Re: [etherlab-dev] ec_lock_* vs. ec_ioctl_lock in master/ioctl.c

Graeme Foot Tue, 06 Mar 2018 13:53:25 -0800

Hi Gavin,

I have attached updated eoe patches to maintain compatibility with your 
patchset for non-RTAI / RTDM applications.


Patch 0001:
This will now continue with the existing behaviour of auto-create and 
auto-delete of eoe ports as the eoe slaves are detected and removed.  It does 
contain the fix for removing the lock from the transmit callback so eoe users 
will probably want this update even if they want to keep existing behaviour.

Patch 0002:
Still only targeted at RTAI / RTDM users, but will now maintain existing 
behaviour (internal locking via the internal callbacks) for Linux user space 
applications.


Regards,
Graeme.

-----Original Message-----
From: etherlab-dev [mailto:etherlab-dev-boun...@etherlab.org] On Behalf Of 
Graeme Foot
Sent: Tuesday, 6 March 2018 1:40 PM
To: Esben Haabendal <esben.haaben...@gmail.com>
Cc: etherlab-dev@etherlab.org
Subject: Re: [etherlab-dev] ec_lock_* vs. ec_ioctl_lock in master/ioctl.c

Hi,

The email's getting a little hard to read so I'll try to summarise what I'm 
doing here first and reply to specifics below.

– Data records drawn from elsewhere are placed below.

(* ===== verification/RegistryConc.v ===== *)
(** * The registry under concurrency is a table with atomic operations

    The abstract registry is a table of rows; an operation reads it and leaves a new
    one ([table_op]).  This file says what the steps of one operation may do while
    other processes are at work: before it has a lock ([starting]), under the shared
    one ([reading]) and under the exclusive one ([owning]); [RegistrySer] composes
    the processes. *)
From stdpp Require Import base list strings gmap.
From Stdlib Require Import ZArith Lia.
From S2P Require Import Prelude PyStr Config Ports Registry RegistryOps RegistryLock.
Local Open Scope stdpp_scope.
Local Open Scope Z_scope.

#[local] Arguments check_v02_steps : simpl never.
#[local] Arguments read_steps {_} : simpl never.
#[local] Arguments write_steps {_} _ : simpl never.

Section table.
Context `{P : Pydantic} `{L : !PydanticLaws P}.
Abbreviation RegistryFile := (list (string * InstanceMeta)).
Implicit Types (data : RegistryFile) (w : world).

(** ** The abstract registry *)

(** [None]: no registry yet. *)
Definition table : Type := option RegistryFile.

Definition stored_as (t : table) : option content :=
  (fun data => Doc (_registry_to_json data)) <$> t.

Definition table_ok (t : table) : Prop := data_inv (default [] t).

(** What an operation answers on the rows [data], and the rows it leaves. *)
Definition rows_op (op : reg_op) data : result conc_error answer * RegistryFile :=
  match op with
  | OpAdd n p b now =>
      match requested_backend p b with
      | Err e => (Err (Raised e), data)
      | Ok bk =>
          if Dict.mem n data then (Err (Raised (AlreadyRegistered n)), data) else
          match lowest_free_index (indices_of data) with
          | None => (Err (Raised OutOfFuel), data)
          | Some i =>
              if decide (0 <= i <= _MAX_PORT_INDEX)
              then (Ok (AnIndex i), data ++ [(n, mkInstanceMeta bk i now)])
              else (Err (Raised (BadIndex (IndexTooLarge i))), data)
          end
      end
  | OpRemove n => (Ok Nothing, Dict.pop n data)
  | OpStealth n sp =>
      match Dict.get n data with
      | None => (Err (Raised (UnknownInstance n)), data)
      | Some m =>
          match backend m with
          | RedroidBackendConfig p _ =>
              (Ok Nothing, Dict.set n
                 (mkInstanceMeta (RedroidBackendConfig p sp) (index m) (created_at m)) data)
          | b => (Err (Raised (NotRedroid n (backend_kind b))), data)
          end
      end
  | OpReconcile n binder =>
      match Dict.get n data with
      | Some m =>
          match backend m, String.eqb binder "vm" with
          | RedroidBackendConfig p _, true =>
              (Ok (AFlag true), Dict.set n
                 (mkInstanceMeta (VmBackendConfig p) (index m) (created_at m)) data)
          | VmBackendConfig p, false =>
              (Ok (AFlag true), Dict.set n
                 (mkInstanceMeta (RedroidBackendConfig p []) (index m) (created_at m)) data)
          | _, _ => (Ok (AFlag false), data)
          end
      | None => (Ok (AFlag false), data)
      end
  | OpList => (Ok (TheRows data), data)
  end.

(** Only an operation that takes the exclusive lock creates the file. *)
Definition creates (op : reg_op) : bool :=
  match op with
  | OpAdd _ p b _ => is_ok (requested_backend p b)
  | OpList => false
  | _ => true
  end.

Definition table_op (op : reg_op) (t : table) : result conc_error answer * table :=
  let '(r, data) := rows_op op (default [] t) in
  (r, if creates op then Some data else t).

(** The operations of a history, each with the process that asked and the answer. *)
Abbreviation event := (nat * reg_op * result conc_error answer)%type.

Fixpoint serial (t : table) (hist : list event) (t' : table) : Prop :=
  match hist with
  | [] => t' = t
  | (_, op, r) :: hist' => exists t1, table_op op t = (r, t1) /\ serial t1 hist' t'
  end.

Definition events_of (i : nat) (hist : list event) : list (reg_op * result conc_error answer) :=
  omap (fun '(j, op, r) => if decide (j = i) then Some (op, r) else None) hist.

Lemma serial_snoc t hist t1 i op r t2 :
  serial t hist t1 -> table_op op t1 = (r, t2) -> serial t (hist ++ [(i, op, r)]) t2.
Proof.
  revert t. induction hist as [|[[j o] a] hist IH]; intros t; simpl.
  - intros -> H. by exists t2.
  - intros (t3 & H3 & Hs) H. exists t3. auto.
Qed.

Lemma events_of_snoc i j hist op r :
  events_of i (hist ++ [(j, op, r)]) =
  events_of i hist ++ (if decide (j = i) then [(op, r)] else []).
Proof. unfold events_of. rewrite omap_app. simpl. by destruct (decide (j = i)). Qed.

Lemma table_op_ok op t : op_ok op -> table_ok t -> table_ok (snd (table_op op t)).
Proof.
  unfold table_ok, table_op. intros Hop Ht.
  assert (data_inv (snd (rows_op op (default [] t)))) as H.
  { generalize dependent (default [] t). intros data Hd.
    destruct op as [n p b now|n|n sp|n bd|]; simpl.
    - destruct (requested_backend p b) as [bk|e] eqn:Hbk; [|done].
      destruct (Dict.mem n data) eqn:Hm; [done|].
      destruct (lowest_free_index_least (indices_of data)) as (i & Hi & [H0 _] & Hn & Hb).
      rewrite Hi. case_decide; [|done]. simpl.
      apply data_inv_add; simpl; [done| | |done|done].
      + unfold Dict.mem in Hm. by destruct (Dict.get n data).
      + destruct b as [b|]; [by simplify_eq/=|].
        destruct p as [p|]; simplify_eq/=. apply (redroid_ok p []).
    - by apply data_inv_pop.
    - destruct (Dict.get n data) as [m|] eqn:Hg; [|done].
      destruct (backend m); try done. apply data_inv_set; auto using redroid_ok.
    - destruct (Dict.get n data) as [m|] eqn:Hg; [|done].
      destruct (backend m); try done; destruct (String.eqb bd "vm"); try done;
        apply data_inv_set; auto using vm_ok, redroid_ok.
    - done. }
  destruct (rows_op op (default [] t)) as [r data]. simpl in *. by destruct (creates op).
Qed.

(** ** Steps that leave the files alone *)

(** The process's directory has no [instances.json] whose bytes cannot be decoded. *)
Definition decodable (c : option content) : Prop := c <> Some NotUtf8.

Definition quiet w w' : Prop :=
  reg w' = reg w /\ bak w' = bak w /\ cwd_json w' = cwd_json w.

(** [p] changes no file and returns a result in [Q], when every world it meets has a
    registry in [K] (and, once it was seen, a registry). *)
Fixpoint looks {A} (K : option content -> Prop) (seen : bool) (p : prog A)
    (Q : result conc_error A -> Prop) : Prop :=
  match p with
  | Ret r => Q r
  | Act change next => forall w, decodable (cwd_json w) -> K (reg w) ->
      (seen = true -> is_Some (reg w)) ->
      quiet w (change w) /\ looks K (seen || bool_decide (is_Some (reg w))) (next w) Q
  | _ => False
  end.

Lemma looks_mono {A} K seen seen' (p : prog A) (Q Q' : result conc_error A -> Prop) :
  (seen = true -> seen' = true) -> (forall r, Q r -> Q' r) ->
  looks K seen p Q -> looks K seen' p Q'.
Proof.
  intros Hs HQ. revert seen seen' Hs. induction p as [r|change next IH|x q IH|q IH];
    intros seen seen' Hs; simpl; auto.
  intros H w Hc HK Hw. destruct (H w Hc HK) as [Hq Hn]; [auto|]. split; [done|].
  eapply IH; [|exact Hn]. destruct seen, seen'; simpl; auto. by discriminate Hs.
Qed.

Lemma looks_weaken {A} K seen (p : prog A) (Q Q' : result conc_error A -> Prop) :
  looks K seen p Q -> (forall r, Q r -> Q' r) -> looks K seen p Q'.
Proof. intros H HQ. by apply (looks_mono K seen seen p Q). Qed.

Lemma looks_bind {A B} K seen (p : prog A) (f : A -> prog B) Q :
  looks K seen p (fun r => match r with Ok a => looks K seen (f a) Q | Err e => Q (Err e) end) ->
  looks K seen (p ≫= f) Q.
Proof.
  assert (forall s0, (s0 = true -> seen = true) ->
    looks K seen p (fun r => match r with Ok a => looks K s0 (f a) Q | Err e => Q (Err e) end) ->
    looks K seen (p ≫= f) Q) as H; [|apply H; auto].
  unfold mbind, prog_bind. revert seen.
  induction p as [[a|e]|change next IH|x q IH|q IH]; intros seen s0 Hs; simpl; try done.
  - by apply looks_mono.
  - intros H w Hc HK Hw. destruct (H w Hc HK Hw) as [Hq Hn]. split; [done|].
    apply (IH w _ s0); [|done]. intros ->. by rewrite Hs.
Qed.

Lemma looks_see {A} K seen (f : world -> A) Q :
  (forall w, decodable (cwd_json w) -> K (reg w) -> (seen = true -> is_Some (reg w)) -> Q (Ok (f w))) ->
  looks K seen (see f) Q.
Proof. intros H w Hc HK Hw. split; [done|]. simpl. auto. Qed.

(** [stat] or [read_text] of a registry that was seen. *)
Lemma looks_read_text K Q :
  (forall c, K (Some c) -> Q (Ok c)) -> looks K true read_text Q.
Proof.
  intros H w Hc HK Hw. split; [done|]. simpl. destruct (Hw eq_refl) as [c Hr].
  rewrite Hr in *. auto.
Qed.

Lemma looks_exists {B} K seen (f : bool -> prog B) Q :
  (K None -> looks K seen (f false) Q) ->
  (forall c, K (Some c) -> looks K true (f true) Q) ->
  looks K seen (exists_ ≫= f) Q.
Proof.
  intros H1 H2 w Hc HK Hw. split; [done|]. simpl. destruct (reg w) as [c|].
  - rewrite orb_true_r. eauto.
  - destruct seen; [by destruct (Hw eq_refl)|]. auto.
Qed.

Lemma looks_fmap {A B} K seen (g : A -> B) (p : prog A) Q :
  looks K seen p (fun r => Q (g <$> r)) -> looks K seen (g <$> p) Q.
Proof.
  intros H. apply (looks_bind K seen p (fun a => Ret (Ok (g a)))).
  eapply looks_weaken; [exact H|]. by intros [a|e].
Qed.

Lemma looks_check_v02 K seen : looks K seen check_v02_steps (fun r => r = Ok tt).
Proof.
  unfold check_v02_steps. apply looks_bind, looks_see. intros w _ _ _.
  destruct (v02_hint w); [done|]. clear w. apply looks_bind, looks_see. intros w Hc _ _.
  destruct (cwd_json w) as [c|] eqn:Hcwd; [|done].
  assert (forall busy : bool, looks K seen (if busy then mret tt else match c with
      | NotUtf8 => Ret (Err (Raised UnicodeDecode))
      | NotJson _ => mret tt
      | Doc j =>
          if v02_shape j
          then atomically (modify (fun w => mkWorld (reg w) (bak w) (cwd_json w) true
                                              (legacy_hint w) (notes w ++ [V02Note])))
          else mret tt
      end) (fun r => r = Ok tt)) as Hlast.
  { intros [|]; [done|]. destruct c as [|e|j]; [by destruct Hc|done|]. by destruct (v02_shape j). }
  apply looks_exists; intros.
  - by apply (looks_bind K seen (mret false)), Hlast.
  - apply looks_bind, looks_fmap, looks_read_text. intros c' _. simpl.
    by apply (looks_mono K seen true _ (fun r => r = Ok tt)).
Qed.

(** Reading a registry that holds the table [t]. *)
Definition holds_table (t : table) (c : option content) : Prop := c = stored_as t.

Lemma holds_some t c : holds_table t (Some c) ->
  exists data, t = Some data /\ c = Doc (_registry_to_json data).
Proof. destruct t as [data|]; [|done]. intros [= ->]. eauto. Qed.

Lemma looks_read t seen : table_ok t ->
  looks (holds_table t) seen read_steps (fun r => r = Ok (default [] t)).
Proof.
  intros Ht. unfold read_steps. apply looks_bind.
  eapply looks_weaken; [apply looks_check_v02|]. intros r ->. cbn beta iota.
  apply looks_exists; [by destruct t|]. intros _ _. simpl negb. cbn iota.
  apply looks_bind, looks_read_text. intros c (data & -> & ->)%holds_some.
  assert (eq_schema_version (version_of (_registry_to_json data)) = true) as -> by reflexivity.
  simpl negb. cbn iota. change (raw_instances (_registry_to_json data))
    with (map (fun '(n, m) => (n, row_json m)) data).
  by rewrite (read_written_rows data []) by apply Ht.
Qed.

Lemma looks_needs_migration t seen :
  looks (holds_table t) seen needs_migration_steps (fun r => r = Ok false).
Proof.
  apply looks_exists; [done|]. intros _ _. apply looks_fmap, looks_read_text.
  by intros c (data & -> & ->)%holds_some.
Qed.

(** ** Inside the exclusive lock *)

(** From [w] on, with nobody else at work: [Q] holds of the result and the world
    reached, and no step on the way removes the registry or touches the backup. *)
Fixpoint owns {A} (p : prog A) (Q : result conc_error A -> world -> Prop) w : Prop :=
  match p with
  | Ret r => Q r w
  | Act change next =>
      (is_Some (reg w) -> is_Some (reg (change w))) /\ bak (change w) = bak w /\
      cwd_json (change w) = cwd_json w /\ owns (next w) Q (change w)
  | _ => False
  end.

Lemma owns_mono {A} (p : prog A) (Q Q' : result conc_error A -> world -> Prop) w :
  (forall r w', Q r w' -> Q' r w') -> owns p Q w -> owns p Q' w.
Proof.
  intros HQ. revert w. induction p as [r|change next IH|x q IH|q IH]; intros w; simpl; auto.
  intros (? & ? & ? & ?). auto.
Qed.

Lemma owns_bind {A B} (p : prog A) (f : A -> prog B) Q w :
  owns p (fun r w' => match r with Ok a => owns (f a) Q w' | Err e => Q (Err e) w' end) w ->
  owns (p ≫= f) Q w.
Proof.
  unfold mbind, prog_bind. revert w.
  induction p as [[a|e]|change next IH|x q IH|q IH]; intros w; simpl; auto.
  intros (? & ? & ? & ?). auto.
Qed.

The primary problem with RTAI is that you cannot use Linux locks in RTAI hard 
realtime calls.  So the base 0017 and 0018 patches are useless for RTAI.  
Secondly RTAI / RTDM cannot use callbacks, so EoE does not work for this 
framework.

I put the patches in the features branch of Gavin's patchset as they should be 
optional and especially patch 2 (0002-eoe-via-rtdm.patch) is specifically for 
RTAI / RTDM for EoE.  I haven't looked too hard at making this one generic as 
it does break the previous patches I mentioned (base 0017 and 0018).  But it 
also needs to break them as the whole point of it is to use an application 
level lock (i.e. RTAI lock) instead (as per the design of the vanilla Etherlab 
master).  So no, the patch does not support "plain" user-space applications 
(i.e. not using RTDM) as my focus was only for RTDM applications.  Patch 2 
could probably have a few more defines to make sure it only affects RTDM users 
and keeps 0017/0018 active for non-RTDM installs.

patch 1 (0001-eoe-addif-delif-tools.patch) only looks at changing the lifetime 
options of the eoe interfaces so anyone should be able to use this.

patch 2 (0002-eoe-via-rtdm.patch) is targeted to add the ability for RTDM users 
to provide a user space alternate to the callbacks framework.  If people prefer 
this method to allow "plain" Linux user space applications to supply their own 
locking then it could be extended.  But it does mean that the base patches 
"0017-Master-locks-to-avoid-corrupted-datagram-queue.patch" and 
"0018-Use-call-back-functions.patch" do need to be removed.

So using patch 2 is a matter of preference: Patch 2 uses the Vanilla EtherLab 
EtherCAT master approach of "the user application knows best" as to when a lock 
can be acquired, but also covers the "realtime RTAI can't use Linux locks" 
issue; OR don't use patch 2 and go with the patches 0017/0018 approach where 
the master handles this locking (which as I said is not an option for RTAI).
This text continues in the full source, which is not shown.